__WORK TO COMPLETE__
From the data below, set down exactly the lines between the one holding "let b := if dirty b then" and the one holding "Definition Reset (b", inclusive, and no others.

__EXTRACTED INFORMATION__
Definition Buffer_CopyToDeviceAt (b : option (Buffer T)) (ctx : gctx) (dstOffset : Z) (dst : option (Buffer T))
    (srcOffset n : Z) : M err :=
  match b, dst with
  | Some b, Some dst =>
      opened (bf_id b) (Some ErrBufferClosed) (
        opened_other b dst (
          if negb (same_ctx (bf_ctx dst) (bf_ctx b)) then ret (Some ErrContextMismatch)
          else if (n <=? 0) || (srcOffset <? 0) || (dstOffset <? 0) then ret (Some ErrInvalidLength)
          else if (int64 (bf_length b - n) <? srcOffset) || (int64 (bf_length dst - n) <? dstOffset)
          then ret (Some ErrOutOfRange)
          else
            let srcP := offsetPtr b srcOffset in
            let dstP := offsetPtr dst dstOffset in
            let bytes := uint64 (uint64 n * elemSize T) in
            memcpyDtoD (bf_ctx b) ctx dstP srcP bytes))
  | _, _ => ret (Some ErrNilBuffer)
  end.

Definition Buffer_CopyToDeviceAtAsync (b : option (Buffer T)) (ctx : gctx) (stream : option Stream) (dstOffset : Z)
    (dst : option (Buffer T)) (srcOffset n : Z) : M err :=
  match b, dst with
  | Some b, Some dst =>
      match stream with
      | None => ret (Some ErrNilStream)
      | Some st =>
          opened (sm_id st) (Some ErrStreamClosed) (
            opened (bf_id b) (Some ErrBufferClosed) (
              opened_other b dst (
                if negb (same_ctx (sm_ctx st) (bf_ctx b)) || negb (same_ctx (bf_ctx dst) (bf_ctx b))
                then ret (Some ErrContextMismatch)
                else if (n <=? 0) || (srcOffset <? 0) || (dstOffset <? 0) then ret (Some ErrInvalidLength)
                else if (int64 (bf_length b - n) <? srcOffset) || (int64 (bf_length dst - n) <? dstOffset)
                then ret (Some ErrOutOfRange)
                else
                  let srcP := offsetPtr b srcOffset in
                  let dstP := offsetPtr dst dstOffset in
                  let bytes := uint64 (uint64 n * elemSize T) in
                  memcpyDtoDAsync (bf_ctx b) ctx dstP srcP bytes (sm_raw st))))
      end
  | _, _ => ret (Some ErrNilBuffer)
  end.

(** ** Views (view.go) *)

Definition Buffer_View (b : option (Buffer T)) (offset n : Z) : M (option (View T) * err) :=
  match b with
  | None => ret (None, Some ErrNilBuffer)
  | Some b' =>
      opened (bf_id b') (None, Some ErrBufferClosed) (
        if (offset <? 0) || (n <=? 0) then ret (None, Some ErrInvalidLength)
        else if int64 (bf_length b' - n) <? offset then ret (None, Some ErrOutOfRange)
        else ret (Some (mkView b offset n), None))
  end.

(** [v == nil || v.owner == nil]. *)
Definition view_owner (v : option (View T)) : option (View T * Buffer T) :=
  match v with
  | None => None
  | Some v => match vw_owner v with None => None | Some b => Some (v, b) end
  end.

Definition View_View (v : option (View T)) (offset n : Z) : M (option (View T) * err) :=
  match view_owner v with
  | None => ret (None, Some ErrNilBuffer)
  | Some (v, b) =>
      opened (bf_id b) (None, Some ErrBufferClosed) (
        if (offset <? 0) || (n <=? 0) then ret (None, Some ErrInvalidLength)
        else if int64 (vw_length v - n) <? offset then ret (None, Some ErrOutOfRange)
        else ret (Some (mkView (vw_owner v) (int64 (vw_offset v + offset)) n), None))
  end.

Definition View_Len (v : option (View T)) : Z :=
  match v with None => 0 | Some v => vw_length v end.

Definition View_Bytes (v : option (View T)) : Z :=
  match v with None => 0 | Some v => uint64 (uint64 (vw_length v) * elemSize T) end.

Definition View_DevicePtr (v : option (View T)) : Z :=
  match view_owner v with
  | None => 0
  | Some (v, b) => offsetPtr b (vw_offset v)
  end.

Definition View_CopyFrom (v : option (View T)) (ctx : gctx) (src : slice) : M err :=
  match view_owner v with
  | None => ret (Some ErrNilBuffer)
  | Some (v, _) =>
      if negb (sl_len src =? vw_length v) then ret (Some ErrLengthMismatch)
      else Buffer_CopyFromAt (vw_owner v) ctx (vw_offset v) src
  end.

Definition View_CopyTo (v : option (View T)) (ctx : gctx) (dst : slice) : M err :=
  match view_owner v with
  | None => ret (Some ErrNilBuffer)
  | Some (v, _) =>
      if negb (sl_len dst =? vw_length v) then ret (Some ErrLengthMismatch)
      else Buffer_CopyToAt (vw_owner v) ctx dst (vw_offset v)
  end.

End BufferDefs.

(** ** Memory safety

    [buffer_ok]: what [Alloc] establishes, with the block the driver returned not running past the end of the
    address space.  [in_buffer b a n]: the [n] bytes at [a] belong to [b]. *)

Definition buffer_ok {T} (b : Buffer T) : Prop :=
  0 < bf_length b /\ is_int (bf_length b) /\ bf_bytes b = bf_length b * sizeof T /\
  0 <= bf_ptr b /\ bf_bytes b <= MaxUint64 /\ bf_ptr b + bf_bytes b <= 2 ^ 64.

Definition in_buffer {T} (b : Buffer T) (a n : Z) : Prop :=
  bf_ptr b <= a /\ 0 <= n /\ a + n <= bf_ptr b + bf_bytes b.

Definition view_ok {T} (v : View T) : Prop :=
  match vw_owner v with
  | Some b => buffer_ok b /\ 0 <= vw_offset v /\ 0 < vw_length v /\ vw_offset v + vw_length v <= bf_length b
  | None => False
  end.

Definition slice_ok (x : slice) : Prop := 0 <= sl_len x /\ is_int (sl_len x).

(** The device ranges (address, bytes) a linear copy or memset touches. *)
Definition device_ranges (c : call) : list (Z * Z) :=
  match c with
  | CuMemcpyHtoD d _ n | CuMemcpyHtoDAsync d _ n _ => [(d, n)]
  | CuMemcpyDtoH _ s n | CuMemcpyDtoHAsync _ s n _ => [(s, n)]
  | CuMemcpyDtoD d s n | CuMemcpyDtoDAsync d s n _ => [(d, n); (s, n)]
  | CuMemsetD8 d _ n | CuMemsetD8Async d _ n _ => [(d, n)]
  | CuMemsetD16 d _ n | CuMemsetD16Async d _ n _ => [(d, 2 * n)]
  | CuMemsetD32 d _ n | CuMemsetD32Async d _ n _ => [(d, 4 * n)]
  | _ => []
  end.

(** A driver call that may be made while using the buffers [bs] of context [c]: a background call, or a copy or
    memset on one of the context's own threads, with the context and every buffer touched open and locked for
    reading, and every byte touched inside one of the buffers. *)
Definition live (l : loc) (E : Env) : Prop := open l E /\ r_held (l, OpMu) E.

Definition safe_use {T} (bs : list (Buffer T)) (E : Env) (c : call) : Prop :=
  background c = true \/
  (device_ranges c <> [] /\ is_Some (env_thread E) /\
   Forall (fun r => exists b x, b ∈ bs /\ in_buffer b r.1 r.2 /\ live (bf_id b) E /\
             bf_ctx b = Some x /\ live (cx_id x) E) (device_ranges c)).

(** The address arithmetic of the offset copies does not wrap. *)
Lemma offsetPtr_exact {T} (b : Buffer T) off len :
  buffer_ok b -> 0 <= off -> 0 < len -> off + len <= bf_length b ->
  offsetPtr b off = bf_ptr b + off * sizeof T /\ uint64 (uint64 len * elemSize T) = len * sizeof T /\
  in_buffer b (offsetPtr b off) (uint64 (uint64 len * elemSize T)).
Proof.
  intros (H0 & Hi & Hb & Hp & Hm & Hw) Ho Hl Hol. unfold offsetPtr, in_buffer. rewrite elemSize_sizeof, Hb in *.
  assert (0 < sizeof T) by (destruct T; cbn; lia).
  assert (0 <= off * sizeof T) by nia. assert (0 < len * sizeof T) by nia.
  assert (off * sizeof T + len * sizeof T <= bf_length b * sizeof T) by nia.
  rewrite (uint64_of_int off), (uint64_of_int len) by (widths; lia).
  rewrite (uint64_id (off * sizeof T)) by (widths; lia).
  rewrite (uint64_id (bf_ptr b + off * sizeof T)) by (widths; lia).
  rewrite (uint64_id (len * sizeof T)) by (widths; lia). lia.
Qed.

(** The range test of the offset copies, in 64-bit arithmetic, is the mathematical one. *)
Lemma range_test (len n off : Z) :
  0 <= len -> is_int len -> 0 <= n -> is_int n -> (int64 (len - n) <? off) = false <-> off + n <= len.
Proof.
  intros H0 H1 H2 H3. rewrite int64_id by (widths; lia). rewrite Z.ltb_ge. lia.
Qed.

==

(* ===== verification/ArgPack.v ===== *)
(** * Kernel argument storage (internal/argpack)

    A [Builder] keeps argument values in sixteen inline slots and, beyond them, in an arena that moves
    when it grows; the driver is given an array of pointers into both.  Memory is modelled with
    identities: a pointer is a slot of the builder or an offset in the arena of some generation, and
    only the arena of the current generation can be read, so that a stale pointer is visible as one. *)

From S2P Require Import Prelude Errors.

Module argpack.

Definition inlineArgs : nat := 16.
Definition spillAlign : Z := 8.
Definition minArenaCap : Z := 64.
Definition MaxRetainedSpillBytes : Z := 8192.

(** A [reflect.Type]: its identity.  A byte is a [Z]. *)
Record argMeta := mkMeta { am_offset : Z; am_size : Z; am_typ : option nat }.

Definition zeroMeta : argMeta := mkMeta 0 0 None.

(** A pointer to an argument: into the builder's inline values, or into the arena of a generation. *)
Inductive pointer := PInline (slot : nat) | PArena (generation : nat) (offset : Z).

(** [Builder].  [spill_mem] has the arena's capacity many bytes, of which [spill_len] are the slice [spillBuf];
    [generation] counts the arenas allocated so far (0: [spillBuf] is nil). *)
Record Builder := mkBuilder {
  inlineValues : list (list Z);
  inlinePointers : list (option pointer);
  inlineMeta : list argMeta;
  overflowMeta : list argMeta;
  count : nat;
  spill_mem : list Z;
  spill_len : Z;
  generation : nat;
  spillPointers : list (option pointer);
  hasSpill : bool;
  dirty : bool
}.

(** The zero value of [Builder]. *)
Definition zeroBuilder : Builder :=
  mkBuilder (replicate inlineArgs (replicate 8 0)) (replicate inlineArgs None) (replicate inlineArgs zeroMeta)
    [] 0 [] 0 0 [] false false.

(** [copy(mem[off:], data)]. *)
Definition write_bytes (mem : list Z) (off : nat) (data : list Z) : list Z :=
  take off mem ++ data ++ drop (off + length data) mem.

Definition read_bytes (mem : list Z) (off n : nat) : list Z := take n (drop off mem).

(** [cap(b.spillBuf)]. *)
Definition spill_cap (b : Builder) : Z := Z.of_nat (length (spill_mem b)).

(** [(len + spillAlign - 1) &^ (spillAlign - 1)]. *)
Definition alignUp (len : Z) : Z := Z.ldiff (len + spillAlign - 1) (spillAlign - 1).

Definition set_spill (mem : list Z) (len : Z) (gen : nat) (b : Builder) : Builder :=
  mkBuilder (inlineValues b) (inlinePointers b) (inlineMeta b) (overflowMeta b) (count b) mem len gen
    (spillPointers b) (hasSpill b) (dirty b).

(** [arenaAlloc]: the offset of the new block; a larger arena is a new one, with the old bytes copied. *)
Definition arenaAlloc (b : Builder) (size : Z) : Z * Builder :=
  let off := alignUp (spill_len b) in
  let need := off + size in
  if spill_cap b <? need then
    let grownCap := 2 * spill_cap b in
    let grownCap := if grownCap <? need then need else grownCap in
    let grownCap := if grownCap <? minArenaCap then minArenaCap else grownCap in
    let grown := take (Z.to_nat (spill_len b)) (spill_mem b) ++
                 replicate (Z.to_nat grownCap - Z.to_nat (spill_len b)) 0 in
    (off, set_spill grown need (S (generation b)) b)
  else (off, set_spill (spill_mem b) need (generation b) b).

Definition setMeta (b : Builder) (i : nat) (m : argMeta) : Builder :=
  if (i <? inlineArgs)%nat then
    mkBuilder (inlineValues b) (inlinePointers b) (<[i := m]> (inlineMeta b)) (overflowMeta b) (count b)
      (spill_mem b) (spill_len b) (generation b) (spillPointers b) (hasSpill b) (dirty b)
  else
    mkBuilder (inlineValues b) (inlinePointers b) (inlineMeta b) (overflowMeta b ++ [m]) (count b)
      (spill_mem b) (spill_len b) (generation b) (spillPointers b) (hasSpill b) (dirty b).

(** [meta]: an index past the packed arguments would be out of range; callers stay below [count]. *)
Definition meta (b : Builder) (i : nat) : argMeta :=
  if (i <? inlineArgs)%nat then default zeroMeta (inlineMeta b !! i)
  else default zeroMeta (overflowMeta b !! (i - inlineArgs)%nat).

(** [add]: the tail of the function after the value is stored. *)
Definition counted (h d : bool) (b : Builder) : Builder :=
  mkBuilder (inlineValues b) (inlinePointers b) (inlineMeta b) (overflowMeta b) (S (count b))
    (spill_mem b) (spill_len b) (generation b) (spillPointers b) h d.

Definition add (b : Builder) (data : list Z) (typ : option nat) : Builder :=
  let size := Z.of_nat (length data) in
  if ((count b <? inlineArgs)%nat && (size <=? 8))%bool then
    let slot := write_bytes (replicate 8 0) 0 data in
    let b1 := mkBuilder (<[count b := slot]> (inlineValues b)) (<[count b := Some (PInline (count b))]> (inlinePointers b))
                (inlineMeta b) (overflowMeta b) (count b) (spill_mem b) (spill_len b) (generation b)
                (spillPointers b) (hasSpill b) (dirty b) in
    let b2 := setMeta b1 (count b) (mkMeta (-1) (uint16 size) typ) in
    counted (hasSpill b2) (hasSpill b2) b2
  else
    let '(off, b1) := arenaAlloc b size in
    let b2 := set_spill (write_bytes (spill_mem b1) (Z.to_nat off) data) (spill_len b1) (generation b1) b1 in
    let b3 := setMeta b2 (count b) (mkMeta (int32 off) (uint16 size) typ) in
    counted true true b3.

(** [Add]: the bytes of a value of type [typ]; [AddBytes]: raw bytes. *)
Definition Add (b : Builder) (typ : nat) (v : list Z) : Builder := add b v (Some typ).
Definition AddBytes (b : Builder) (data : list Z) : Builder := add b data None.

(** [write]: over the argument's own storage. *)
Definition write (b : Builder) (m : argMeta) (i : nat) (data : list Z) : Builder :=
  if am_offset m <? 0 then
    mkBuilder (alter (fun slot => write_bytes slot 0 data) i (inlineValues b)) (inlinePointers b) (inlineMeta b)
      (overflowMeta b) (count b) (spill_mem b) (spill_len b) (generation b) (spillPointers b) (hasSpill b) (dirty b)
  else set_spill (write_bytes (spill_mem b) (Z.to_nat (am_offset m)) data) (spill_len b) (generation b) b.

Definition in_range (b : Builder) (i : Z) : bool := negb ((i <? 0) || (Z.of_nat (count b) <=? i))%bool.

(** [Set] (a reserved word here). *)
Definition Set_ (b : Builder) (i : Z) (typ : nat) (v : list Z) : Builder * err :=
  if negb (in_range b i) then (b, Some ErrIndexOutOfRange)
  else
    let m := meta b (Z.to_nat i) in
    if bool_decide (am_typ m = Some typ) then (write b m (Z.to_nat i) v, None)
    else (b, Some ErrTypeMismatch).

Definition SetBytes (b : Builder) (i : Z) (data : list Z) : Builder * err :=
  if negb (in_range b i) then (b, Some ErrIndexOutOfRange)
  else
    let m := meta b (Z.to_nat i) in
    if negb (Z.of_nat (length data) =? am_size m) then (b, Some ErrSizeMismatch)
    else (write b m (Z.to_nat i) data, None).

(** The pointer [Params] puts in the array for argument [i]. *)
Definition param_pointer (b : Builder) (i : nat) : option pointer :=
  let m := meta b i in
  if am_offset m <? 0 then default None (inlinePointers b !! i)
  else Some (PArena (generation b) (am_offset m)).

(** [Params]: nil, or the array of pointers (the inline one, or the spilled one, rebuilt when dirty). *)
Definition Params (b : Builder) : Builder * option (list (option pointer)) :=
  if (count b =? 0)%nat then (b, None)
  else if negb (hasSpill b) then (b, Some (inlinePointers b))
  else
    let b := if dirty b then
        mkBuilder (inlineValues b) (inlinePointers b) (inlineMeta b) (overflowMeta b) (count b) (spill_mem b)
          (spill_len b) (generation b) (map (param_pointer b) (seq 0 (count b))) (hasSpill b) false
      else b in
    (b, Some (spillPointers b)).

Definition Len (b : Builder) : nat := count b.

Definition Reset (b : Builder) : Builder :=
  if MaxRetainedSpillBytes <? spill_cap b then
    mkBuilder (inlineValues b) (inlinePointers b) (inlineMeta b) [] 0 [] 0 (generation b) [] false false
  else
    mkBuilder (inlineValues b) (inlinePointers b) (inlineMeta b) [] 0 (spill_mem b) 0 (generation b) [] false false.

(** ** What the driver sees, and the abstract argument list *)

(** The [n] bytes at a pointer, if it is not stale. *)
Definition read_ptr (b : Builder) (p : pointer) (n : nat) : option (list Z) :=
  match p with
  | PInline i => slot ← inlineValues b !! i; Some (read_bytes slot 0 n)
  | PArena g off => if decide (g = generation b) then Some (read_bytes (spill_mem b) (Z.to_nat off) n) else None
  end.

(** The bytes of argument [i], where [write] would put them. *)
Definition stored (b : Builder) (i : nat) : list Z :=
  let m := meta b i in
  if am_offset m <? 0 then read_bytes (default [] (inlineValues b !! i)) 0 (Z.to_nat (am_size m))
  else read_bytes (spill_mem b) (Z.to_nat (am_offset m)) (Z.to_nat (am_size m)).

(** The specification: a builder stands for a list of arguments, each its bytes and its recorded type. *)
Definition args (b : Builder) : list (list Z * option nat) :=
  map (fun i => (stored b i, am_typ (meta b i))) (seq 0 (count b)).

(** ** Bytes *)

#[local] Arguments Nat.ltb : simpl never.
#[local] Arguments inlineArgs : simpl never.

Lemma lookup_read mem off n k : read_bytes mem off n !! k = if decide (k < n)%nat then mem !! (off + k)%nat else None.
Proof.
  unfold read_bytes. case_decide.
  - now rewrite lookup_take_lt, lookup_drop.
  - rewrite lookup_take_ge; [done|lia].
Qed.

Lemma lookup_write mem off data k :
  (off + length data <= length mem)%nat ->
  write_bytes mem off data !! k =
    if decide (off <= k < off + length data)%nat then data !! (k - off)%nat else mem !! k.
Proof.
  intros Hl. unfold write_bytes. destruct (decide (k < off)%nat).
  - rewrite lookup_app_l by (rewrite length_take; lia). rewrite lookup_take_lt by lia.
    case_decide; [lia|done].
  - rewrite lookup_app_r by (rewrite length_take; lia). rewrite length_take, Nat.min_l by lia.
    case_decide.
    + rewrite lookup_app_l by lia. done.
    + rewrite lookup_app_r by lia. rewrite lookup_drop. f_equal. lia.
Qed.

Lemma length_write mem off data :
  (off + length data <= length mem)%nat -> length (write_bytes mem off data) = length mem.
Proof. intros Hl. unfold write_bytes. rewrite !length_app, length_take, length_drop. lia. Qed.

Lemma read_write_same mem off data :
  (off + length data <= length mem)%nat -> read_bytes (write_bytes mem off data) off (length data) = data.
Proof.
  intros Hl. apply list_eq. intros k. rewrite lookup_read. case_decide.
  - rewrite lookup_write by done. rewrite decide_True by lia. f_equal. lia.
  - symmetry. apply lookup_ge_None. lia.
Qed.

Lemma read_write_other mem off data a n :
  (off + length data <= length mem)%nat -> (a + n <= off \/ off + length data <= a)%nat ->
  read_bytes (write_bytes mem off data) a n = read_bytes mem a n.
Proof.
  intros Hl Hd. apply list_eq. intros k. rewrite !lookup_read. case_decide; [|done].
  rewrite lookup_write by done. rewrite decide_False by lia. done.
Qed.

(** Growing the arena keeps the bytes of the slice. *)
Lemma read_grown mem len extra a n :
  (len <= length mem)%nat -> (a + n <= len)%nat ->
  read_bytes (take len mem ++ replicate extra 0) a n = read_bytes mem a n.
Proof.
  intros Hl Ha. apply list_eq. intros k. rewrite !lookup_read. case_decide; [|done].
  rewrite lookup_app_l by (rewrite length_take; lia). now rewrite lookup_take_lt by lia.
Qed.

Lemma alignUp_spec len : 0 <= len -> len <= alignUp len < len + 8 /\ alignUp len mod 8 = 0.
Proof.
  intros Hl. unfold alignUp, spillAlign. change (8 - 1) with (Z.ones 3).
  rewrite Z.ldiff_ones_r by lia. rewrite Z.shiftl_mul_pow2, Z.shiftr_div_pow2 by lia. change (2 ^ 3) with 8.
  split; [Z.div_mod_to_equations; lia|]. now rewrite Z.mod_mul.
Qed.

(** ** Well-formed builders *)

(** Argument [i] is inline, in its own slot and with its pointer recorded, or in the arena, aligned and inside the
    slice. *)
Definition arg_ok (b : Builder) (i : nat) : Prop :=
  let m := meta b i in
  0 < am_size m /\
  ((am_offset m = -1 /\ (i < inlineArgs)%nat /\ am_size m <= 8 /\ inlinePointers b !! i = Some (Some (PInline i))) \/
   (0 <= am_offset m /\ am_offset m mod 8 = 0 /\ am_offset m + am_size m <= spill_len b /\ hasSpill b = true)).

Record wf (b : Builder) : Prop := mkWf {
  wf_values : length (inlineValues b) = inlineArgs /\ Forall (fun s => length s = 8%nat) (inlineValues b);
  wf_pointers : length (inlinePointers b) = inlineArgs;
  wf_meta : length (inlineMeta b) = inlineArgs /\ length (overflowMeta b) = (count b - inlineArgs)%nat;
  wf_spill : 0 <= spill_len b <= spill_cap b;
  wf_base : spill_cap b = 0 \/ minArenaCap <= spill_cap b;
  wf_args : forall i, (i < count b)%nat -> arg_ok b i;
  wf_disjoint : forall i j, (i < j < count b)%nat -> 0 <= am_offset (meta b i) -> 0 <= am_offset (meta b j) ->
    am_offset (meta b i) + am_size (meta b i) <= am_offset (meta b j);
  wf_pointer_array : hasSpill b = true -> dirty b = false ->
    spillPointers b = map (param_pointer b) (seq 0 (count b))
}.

__RESPONSE TO THE EXERCISE__
    let b := if dirty b then
        mkBuilder (inlineValues b) (inlinePointers b) (inlineMeta b) (overflowMeta b) (count b) (spill_mem b)
          (spill_len b) (generation b) (map (param_pointer b) (seq 0 (count b))) (hasSpill b) false
      else b in
    (b, Some (spillPointers b)).

Definition Len (b : Builder) : nat := count b.

Definition Reset (b : Builder) : Builder :=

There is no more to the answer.